Bracelets have much more different and open weaves, so they are easier to spot. Elasticity is important for stretching over a wrist (more important in the latter 19th century due to fashion), but it is necessary to analyse the jewel to be sure of its intent.
The most obvious things to look out for are the fittings. If there are obvious fittings in the centre for a fob chain, then it most certainly wasn’t originally a necklace, but a jewel can be worn for many purposes, so that is the prerogative of the wearer.

Catalogues

19th Century Locket Charm

Items like these from the 19th century can easily be traced back to their catalogue. Charms and accessories on hair watch chains and necklaces are as bespoke to the piece as the hair itself. It is important for the collector to understand that these are the elements of daily fashion that a gentleman or lady (depending on the accessory) could adorn themselves with to remind them of their loved one. One element here to demystify is that they were used predominantly for mourning purposes and this couldn’t be further from the truth. As we have seen with hair as a material, this was fashionable and a way to show ones love and still keep that functional.

Jewellery Catalogue, Martin Campbell

Jewellery Catalogue

Catalogues are a great way of identifying chains and their accessories, as there are region-specific element that are reflected in designs, but for British and American chains, there was a great sharing of production. The Illustrated Jewelry Catalogue (1892) shows a range of chains and accessories in jet, silk, rolled plated, filled and silver chains, in the style of Victoria, Dickens, lady and gentlemen. The cost range here is $33.00 to $1.00, depending on style, length or material.

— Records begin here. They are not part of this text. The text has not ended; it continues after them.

(** * stockalert: divergence pipeline, shallow embedding

    Embedding of the real-time divergence pipeline of the stockalert
    repository:

    - [Pandas]      the pandas/numpy operations the code relies on
                    (series with an index, NaN, [ewm], [bfill], ...);
    - [Config]      app/config.py (the settings read by the pipeline);
    - [Divergence]  app/divergence.py (pivots, trend gate, detectors);
    - [Indicators]  app/indicators/{base,rsi,tsi,macd}.py;
    - [Loader]      app/services/historical_loader.py;
    - [Monitor]     app/services/monitor_service.py (rolling buffers);
    - [Manager]     app/services/monitor_manager.py (registry);
    - [Streamer]    app/streamer.py (the frame of a tracker).

    The modules [PandasFacts], [DivergenceFacts], [IndicatorFacts],
    [LoaderFacts], [MonitorFacts] and [ManagerFacts] hold the properties
    of the main path; [PivotFacts], [DetectorFacts], [SmoothingFacts],
    [OscillatorFacts], [LoaderPaths], [CacheFacts], [PipelineFacts],
    [RegistryFacts] and [TrackerFacts] those of the code around it.

    Floating point numbers of series are modelled by exact rationals
    ([Q]) together with a distinguished NaN ([None] in [fval]);
    comparisons of floats are exact, arithmetic on finite values is
    idealised (no rounding, no overflow).  The two float settings can also
    be an infinity or nan ([pyfloat]), and a [datetime] has the range of
    Python's.  Python exceptions are explicit ([result]); the I/O of the
    loader runs in a small monad that can raise and that records which
    tier was touched. *)

From Stdlib Require Import ZArith QArith Qround Qminmax Qabs Lia Lqa Bool.
From Stdlib Require Import Strings.String.
From stdpp Require Import base list gmap strings sorting.

(* ===================================================================== *)
(** * Pandas: the library operations used by the code *)
(* ===================================================================== *)

Module Pandas.

(** A float: a finite value or NaN. *)
Abbreviation fval := (option Q).
Abbreviation NaN := (@None Q).

(** Timestamps used as index labels (an instant, in seconds). *)
Abbreviation label := Z.

(** A [pd.Series]: an ordered sequence of (index label, value) rows. *)
Abbreviation Series V := (list (Z * V)).

Definition index {V} (s : Series V) : list label := fmap fst s.
Definition values {V} (s : Series V) : list V := fmap snd s.

(** Python exceptions: a computation returns a value or raises. *)
Inductive result (A : Type) : Type :=
| Ok (a : A)
| Raise (e : string).
Global Arguments Ok {A} a.
Global Arguments Raise {A} e.

#[global] Instance result_ret : MRet result := fun _ a => Ok a.
#[global] Instance result_bind : MBind result := fun _ _ f r =>
  match r with
  | Ok a => f a
  | Raise e => Raise e
  end.

(** ** Comparisons of floats (false as soon as one side is NaN) *)

Definition Qltb (a b : Q) : bool := negb (Qle_bool b a).

Definition flt (a b : fval) : bool :=
  match a, b with
  | Some x, Some y => Qltb x y
  | _, _ => false
  end.

Definition fgt (a b : fval) : bool := flt b a.

Definition feq (a b : fval) : bool :=
  match a, b with
  | Some x, Some y => Qeq_bool x y
  | _, _ => false
  end.

(** ** NaN-propagating arithmetic *)

Definition flift2 (f : Q -> Q -> Q) (a b : fval) : fval :=
  match a, b with
  | Some x, Some y => Some (f x y)
  | _, _ => NaN
  end.

Definition fadd : fval -> fval -> fval := flift2 Qplus.
Definition fsub : fval -> fval -> fval := flift2 Qminus.
Definition fmul : fval -> fval -> fval := flift2 Qmult.

Definition fabs (a : fval) : fval :=
  match a with
  | Some x => Some (Qabs x)
  | None => NaN
  end.

(** Division.  A float division by zero yields an infinity or NaN and no
    exception; the value model has no infinity, so the quotient by an
    exact zero is left as NaN here and the theorems about the indicators
    show that no divisor is ever zero. *)
Definition fdiv (a b : fval) : fval :=
  match a, b with
  | Some x, Some y => if Qeq_bool y 0 then NaN else Some (x / y)%Q
  | _, _ => NaN
  end.

(** ** Positional slices *)

(** [s.iloc[a:b]] for [0 <= a], [0 <= b]. *)
Definition iloc_slice {A} (s : list A) (a b : nat) : list A :=
  take (b - a) (drop a s).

Catalogues are an important factor in understanding how ubiquitous the nature of mourning carried through culture. The pendant of today’s article had seen a generation of mourning style through the life of one lady and it was represented in a piece of high fashion. When compared to half a century later, this would be standardised in the form of jewels that could be easily purchased cross-culturally. One in America could purchase a jewel in England or France that could be worn back in America with style. As for mourning in the late 18th century, there was more cultural sensitivity surrounding the Neoclassical movement and its challenge to religion. In the case of this pendant, it works cross-culturally as well. Style had become standardised to a point where the personal nature of mourning was the only challenge to religion, with classical symbols used in the content of Catholic mourning. In only the space of 30 years, mourning and sentimentality became global.

Connecting the Past

Bereft of Will, 1798 Mourning Pendant

Bereft of all, 1798 Mourning Pendant

Historical context is the heart of each and every jewel. If Art of Mourning has one instruction, it is that every element of a jewel is a narrative of its time, from social and political to art history. When faced with such a magnificent pendant as seen in today’s article, it would be a disservice to simply discuss the nature of its symbolism, but talk about the greater context that a lady suffered the grief of two husbands over quite a span of time and decided to fashion a jewel of this to remember the time. Its resonance carries forward today, with the sentiment still blatant. It is fashionable and it is beautiful in its grief.